Source:  Calculated from Virginia Department of Health file of total COVID-19 cases by age group.

This is a little bit piecemeal, but taken as a whole, the evidence suggests that the elderly’s share of new cases, new hospitalizations, and deaths is rising. 

That is particularly notable given the return to school that occurred under Omicron.  If anything, we’d have expected cases in the pediatric and young-parent age groups to increase as a fraction of the total.   To the contrary, what we’re actually seeing is a risking fraction of all cases and severe cases in the elderly.

There is no way directly to prove it, but the most plausible explanation is that immunity is waning first among the elderly.  And that’s why we’re seeing what looks like an increasing (non-age-adjusted) case hospitalization and case mortality rate at the end of the Omicron wave.  Because hospitalizations and (particularly) deaths are so concentrated in that age group, even a modest shift in toward older persons can plausibly result in a marked increase in the rates per case.

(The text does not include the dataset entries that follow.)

(** C39: The clerk of the sharded key/value store. [Get], [Put] and [Append]
    return only when a server answered [OK] (for [Get] also [ErrNoKey]) to
    their own request, [Get] with the value of that answer; that server belongs
    to the group which owns the key's shard in the configuration the clerk
    holds, and this is the last one the controller answered to the clerk's
    queries (the one held before if it made none). Every other call they made
    was a query of the latest configuration to one of the controllers or the
    same request, not answered so. They do return if from some point on the
    controller answers with one configuration, a server of the owning group
    there accepts the request and none of that group refuses it as the wrong
    group, whatever happened before. *)
Theorem kv_clerk_follows_config key value :
  kv_operation (λ fuel, Get net fuel key) key (Get_args key) get_acc get_wrong GValue ∧
  kv_operation (λ fuel, Put net fuel key value) key (PutAppend_args key value "Put") put_acc put_wrong (λ _, ()) ∧
  kv_operation (λ fuel, Append net fuel key value) key (PutAppend_args key value "Append")
    put_acc put_wrong (λ _, ()).
Proof. split_and!; by apply kv_loop_operation. Qed.
End clerks.

(** A run: the configuration is stale, the first controller is not the leader,
    nor is the first server of the new group, and one message is lost. *)
Definition sample_config : Config := mkConfig 1 (vreplicate NShards 100) {[100 := ["s0"; "s1"]]}.
Lemma start1_lens i names w1 w2 cfg cfg' : start1 decode_snapshot i names w1 w2 cfg = Some cfg' → lens cfg' = lens cfg.
Proof.
  rewrite /start1. destruct (crash1 i w1 cfg) as [c1|] eqn:H1; [|done]. apply crash1_lens in H1. cbn [mbind option_bind].
  destruct (negb _); [done|]. destruct (set_at i (Some names) _); [|done]. cbn [mbind option_bind].
  destruct (make_ends _ _); [|done]. cbn [mbind option_bind].
  destruct (inst_saves w2 _) as [c3|] eqn:H3; [|done]. apply inst_saves_lens in H3. cbn [mbind option_bind].
  destruct (set_at i 0 _) eqn:Hs; [|done]. apply set_at_Some in Hs as [_ ->]. cbn [mbind option_bind].
  destruct (prepare_saved _ i _) as [[c4 q]|] eqn:H4; [|done]. apply prepare_saved_lens in H4. cbn [mbind option_bind].
  destruct (set_at i _ (rc_rafts c4)); [|done]. intros [= <-]. change (lens c4 = lens cfg). rewrite H4.
  rewrite -H1. change (lens c1) with (lens (set_net n (set_endnames l c1))). rewrite -H3. by rewrite /lens /= length_insert.
Qed.

Lemma run_op_lens op cfg cfg' : run_op op cfg = Some cfg' → lens cfg' = lens cfg.
Proof.
  destruct op as [i names w1 w2|i w|i|i|o st sn|a data]; simpl.
  - apply start1_lens.
  - apply crash1_lens.
  - destruct (mjoin _); [|done]. simpl. by intros (names & _ & -> & _)%connect_spec.
  - by intros (names & _ & -> & _)%disconnect_spec.
  - apply inst_save_lens.
  - case_bool_decide; [|done]. by intros [= <-].
Qed.

Lemma run_ops_lens ops n unreliable cfg : run_ops ops (init_cfg n unreliable) = Some cfg → lens cfg = (n, n, n, n).
Proof.
  assert (PreOrder (λ s s' : rcfg Cmd, lens s' = lens s)) by (split; [done|intros ???; congruence]).
  intros Hr. apply (foldM_rel (λ s s', lens s' = lens s) run_op) in Hr; [|intros ???; apply run_op_lens].
  rewrite Hr /lens /= !length_replicate //.
Qed.
Lemma bind_is_Some {A B} (m : option A) (f : A → option B) : is_Some m → (∀ a, is_Some (f a)) → is_Some (m ≫= f).
Proof. intros [a ->] Hf. apply Hf. Qed.
(** * Fake News Classifier dashboard: weekly aggregation, smoothing and tables

    A shallow embedding of [app.py].  The script is a straight line of pandas
    calls, so the embedding has two layers:

    - [Pandas]: the dataframe operations the script calls (value counts,
      reindexing, sorted group-by, means, rolling means, cross-tabulation,
      weekly periods, positional row access), each at the arguments the script
      passes;
    - [App]: the script itself, section by section, with the names it uses.

    They are followed by the definitions the specification is stated with,
    and then by the theorems: facts on the operations first, the claims of
    the specification after the facts they rest on.

    Numbers: counts are [nat], labels are [Z], and the floating-point columns
    (means and proportions) are exact rationals [Qc], whose equality is
    Leibniz equality.  A weekly mean is one division of a count by a count,
    so the double pandas stores is the rational of the model rounded once.
    The rolling mean adds and subtracts these numbers one after the other
    and its rounding does show: it is written once over any arithmetic
    ([Pandas.roll_mean]) and read both over the rationals
    ([Pandas.rolling_mean]) and over binary64
    ([Pandas.rolling_mean_binary64]).  A missing value (NaN) is [None].

    Timestamps are [Z], the nanoseconds since 1970-01-01T00:00 that a
    [datetime64[ns]] column holds; the least 64-bit integer is NaT, the
    missing timestamp. *)

From Stdlib Require Import String Ascii ZArith QArith Qcanon Lia Bool.
From Stdlib Require Import List Sorted Permutation.
From Stdlib Require PrimFloat.
Import ListNotations.

Set Implicit Arguments.
Set Warnings "-inexact-float".

(* ================================================================== *)
(** ** Exceptions *)

Inductive exn : Type :=
| ValueError
| KeyError
| IndexError
| AttributeError
| OutOfBoundsDatetime.

Inductive result (A : Type) : Type :=
| Ok (a : A)
| Raise (e : exn).

Arguments Ok {A} a.
Arguments Raise {A} e.

Definition bind {A B : Type} (m : result A) (k : A -> result B) : result B :=
  match m with
  | Ok a => k a
  | Raise e => Raise e
  end.

Notation "x <- m ;; k" := (bind m (fun x => k))
  (at level 61, m at next level, right associativity).

(* ================================================================== *)
(** ** Rational helpers *)

Definition Qc_of_Z (z : Z) : Qc := Q2Qc (inject_Z z).
Definition Qc_of_nat (n : nat) : Qc := Qc_of_Z (Z.of_nat n).
Definition Qc_of_bool (b : bool) : Qc := if b then 1%Qc else 0%Qc.

Fixpoint Qc_sum (xs : list Qc) : Qc :=
  match xs with
  | [] => 0%Qc
  | x :: xs' => (x + Qc_sum xs')%Qc
  end.

(* ================================================================== *)
(** ** The pandas operations used by the script *)

Module Pandas.

(** A two-dimensional table: row labels, column labels, and the cells row
    by row. *)
Record Frame (I C V : Type) : Type := mkFrame {
  index : list I;
  columns : list C;
  values : list (list V)
}.

(** *** Series.mean

    The mean of an empty series is NaN in pandas; the script only takes
    means of groups, which are never empty (lemma [groupby_group_nonempty]
    below), and of rolling windows guarded by [min_periods]. *)
Definition mean (xs : list Qc) : Qc :=
  (Qc_sum xs / Qc_of_nat (length xs))%Qc.

(** *** Series.value_counts, Series.get, Series.reindex *)
Section Series.
Variables (A : Type) (eqb : A -> A -> bool).

Definition count (a : A) (xs : list A) : nat :=
  length (filter (eqb a) xs).

(** the distinct values, in order of first occurrence *)
Fixpoint unique (xs : list A) : list A :=
  match xs with
  | [] => []
  | x :: xs' => x :: filter (fun y => negb (eqb x y)) (unique xs')
  end.

(** insertion by decreasing count, ahead of the entries of equal count *)
Fixpoint insert_desc (p : A * nat) (s : list (A * nat)) : list (A * nat) :=
  match s with
  | [] => [p]
  | q :: s' =>
      if (snd q <=? snd p)%nat then p :: s else q :: insert_desc p s'
  end.

Definition sort_desc (s : list (A * nat)) : list (A * nat) :=
  fold_right insert_desc [] s.

(** [value_counts()]: each distinct value with its number of occurrences,
    most frequent first *)
Definition value_counts (xs : list A) : list (A * nat) :=
  sort_desc (map (fun a => (a, count a xs)) (unique xs)).

(** [value_counts(normalize=True)]: relative frequencies *)
Definition value_counts_normalized (xs : list A) : list (A * Qc) :=
  map (fun p => (fst p, (Qc_of_nat (snd p) / Qc_of_nat (length xs))%Qc))
      (value_counts xs).

(** label lookup in a series *)
Fixpoint lookup (V : Type) (a : A) (s : list (A * V)) : option V :=
  match s with
  | [] => None
  | (k, v) :: s' => if eqb a k then Some v else lookup a s'
  end.

(** [s.get(a, default)] *)
Definition get (V : Type) (a : A) (s : list (A * V)) (default : V) : V :=
  match lookup a s with
  | Some v => v
  | None => default
  end.

(** [s.reindex(order, fill_value=fill)] *)
Definition reindex (V : Type) (order : list A) (fill_value : V)
    (s : list (A * V)) : list (A * V) :=
  map (fun a => (a, get a s fill_value)) order.

(** position of a column label *)
Fixpoint position (a : A) (cs : list A) : option nat :=
  match cs with
  | [] => None
  | c :: cs' =>
      if eqb a c then Some O
      else match position a cs' with
           | Some n => Some (S n)
           | None => None
           end
  end.
End Series.

(** *** groupby (sort=True)

    Groups appear in increasing key order; the rows of a group keep the
    order they have in the frame. *)
Section GroupBy.
Variables (K : Type) (cmp : K -> K -> comparison).

Definition same_key (a b : K) : bool :=
  match cmp a b with
  | Eq => true
  | _ => false
  end.

Fixpoint insert_key (k : K) (ks : list K) : list K :=
  match ks with
  | [] => [k]
  | k' :: ks' =>
      match cmp k k' with
      | Lt => k :: ks
      | Eq => ks
      | Gt => k' :: insert_key k ks'
      end
  end.

Definition sorted_keys (ks : list K) : list K :=
  fold_right insert_key [] ks.

Definition groupby (R : Type) (key : R -> K) (rows : list R)
    : list (K * list R) :=
  map (fun k => (k, filter (fun r => same_key (key r) k) rows))
      (sorted_keys (map key rows)).
End GroupBy.

(** [groupby] leaves out the rows whose key is missing (dropna=True, the
    default): what is grouped are the rows that have a key. *)
Definition dropna (R K : Type) (rows : list (R * option K)) : list (R * K) :=
  flat_map (fun p => match snd p with
                     | Some k => [(fst p, k)]
                     | None => []
                     end) rows.
Lemma dispatch_position_nonneg (WS_URL : string) (st : App) (ev : Event) :
  (0 <= pos_x (piecePosition st))%Q /\ (0 <= pos_y (piecePosition st))%Q ->
  (0 <= pos_x (piecePosition (dispatch WS_URL st ev)))%Q /\
  (0 <= pos_y (piecePosition (dispatch WS_URL st ev)))%Q.
Proof.
  intros Hpos. unfold dispatch. rewrite rerender_piecePosition.
  destruct ev; try destruct message; run_handler; try absurd_socket_guard;
    try exact Hpos; split; first [apply Q.le_max_l | discriminate].
Qed.

(** X19.  The preview position is never negative: in every state the page
    can reach both coordinates of [piecePosition] are at least 0. *)
Theorem position_never_negative (WS_URL : string) (st : App) :
  reachable WS_URL st ->
  (0 <= pos_x (piecePosition st))%Q /\ (0 <= pos_y (piecePosition st))%Q.
Proof.
  induction 1 as [|st ev _ IH _].
  - split; discriminate.
  - apply dispatch_position_nonneg, IH.
Qed.

Lemma dispatch_socket_url (WS_URL : string) (st : App) (ev : Event) :
  (forall s : Socket, wsRef st = Some s ->
     exists room name : string,
       room <> "" /\ name <> "" /\
       url s = WS_URL +:+ "/api/ws/" +:+ room +:+ "/" +:+ name) ->
  forall s : Socket, wsRef (dispatch WS_URL st ev) = Some s ->
    exists room name : string,
      room <> "" /\ name <> "" /\
      url s = WS_URL +:+ "/api/ws/" +:+ room +:+ "/" +:+ name.
Proof.
  intros Hinv s. unfold dispatch.
  destruct (rerender_fields st (snd (handler WS_URL ev st))) as (_ & -> & _).
  destruct ev; try destruct message; run_handler; try absurd_socket_guard;
    intros Hs; simplify_eq; cbn; eauto.
  match goal with
  | H : _ || _ || _ = false |- _ =>
      apply orb_false_iff in H as [H _]; apply orb_false_iff in H as [Hroom Hname]
  end.
  apply bool_decide_eq_false in Hroom, Hname. eauto.
Qed.

(** X20.  The client never connects with an empty room id or player name:
    in every state the page can reach, the socket's URL is
    [WS_URL/api/ws/room/name] for a non-empty room and a non-empty name. *)
Theorem socket_url_well_formed (WS_URL : string) (st : App) (s : Socket) :
  reachable WS_URL st -> wsRef st = Some s ->
  exists room name : string,
    room <> "" /\ name <> "" /\
    url s = WS_URL +:+ "/api/ws/" +:+ room +:+ "/" +:+ name.
Proof.
  intros Hreach. revert s. induction Hreach as [|st ev _ IH _].
  - intros s Hs. discriminate Hs.
  - apply dispatch_socket_url. exact IH.
Qed.

(** ** Server messages and closures *)

(** A server message never sends, never touches the connection, the
    drag, the preview or the refs, and changes the held piece only when it is
    [piece_placed] or [piece_rotated]; [player_joined] and [player_left]
    change nothing but the players map, and an unknown message type changes
    nothing at all. *)
Theorem onmessage_frame (captured : option Piece) (message : ServerMessage) (st : App) :
  exists st' : App,
    onmessage captured message st = (Normal tt, st') /\
    roomId st' = roomId st /\ playerName st' = playerName st /\
    isConnected st' = isConnected st /\ dragState st' = dragState st /\
    piecePosition st' = piecePosition st /\
    isValidPlacement st' = isValidPlacement st /\
    wsRef st' = wsRef st /\ gridRef st' = gridRef st /\
    connectToGame_currentPiece st' = connectToGame_currentPiece st /\
    match message with
    | game_state data => gameState st' = data /\ currentPiece st' = currentPiece st
    | player_joined ps | player_left ps =>
        players (gameState st') = ps /\ grid (gameState st') = grid (gameState st) /\
        score (gameState st') = score (gameState st) /\
        nextPiece (gameState st') = nextPiece (gameState st) /\
        currentPiece st' = currentPiece st
    | piece_placed _ _ _ => currentPiece st' = None
    | piece_rotated _ => gameState st' = gameState st
    | other_message _ => st' = st
    end.
Proof.
  destruct message; try destruct captured; eexists;
    (split; [reflexivity|]); cbn; repeat split.
Qed.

I haven’t take this to the final conclusion step yet, to see if I can reconcile all the numbers based on the higher case rates of the elderly.  But, back-of-the-envelope, the shift in age mix of new cases from Virginia, combined with the extreme concentration of deaths in the elderly, does seem to be able to account for the much slower decline in deaths compared to cases.  As the share of cases in the elderly roughly doubled, all other things equal, we should expect to see a near-doubling of the case mortality rate.  And that’s exactly what we’ve seen nationally, from 0.3% of cases to 0.6% of cases.

The upshot is that this seemingly modest demographic shift is probably adequate to explain the rising case mortality rate, and so, probably the rising case hospitalization rate as well.

As a result, the most likely explanation I can find for the apparent uptick in case hospitalization and mortality rates is that immunity is declining more rapidly among the elderly, right now, than it is in the rest of the population.

Obviously, this has some fairly serious implications if you happen to be elderly.  Hardly a day goes by when I don’t read some comment, on some newspaper article, that boils down to “I’m vaccinated and boosted, so I no longer need to wear a mask.”  That attitude could be a costly mistake for an elderly person if immunity is now rapidly declining.

Given that it’s the CDC’s job to make recommendations on mask use and vaccination, it would be helpful if someone in a position of authority there would directly address this.  What I see, as I peruse the CDC website, is reticence to provide detailed information on the loss of vaccination-based immunity over time.  But if we’ve got a bunch of older Americans who think they’re good to go because they got the booster, the CDC should be burdened to clarify just how much protection the average older American can expect to have, some months after that last booster shot.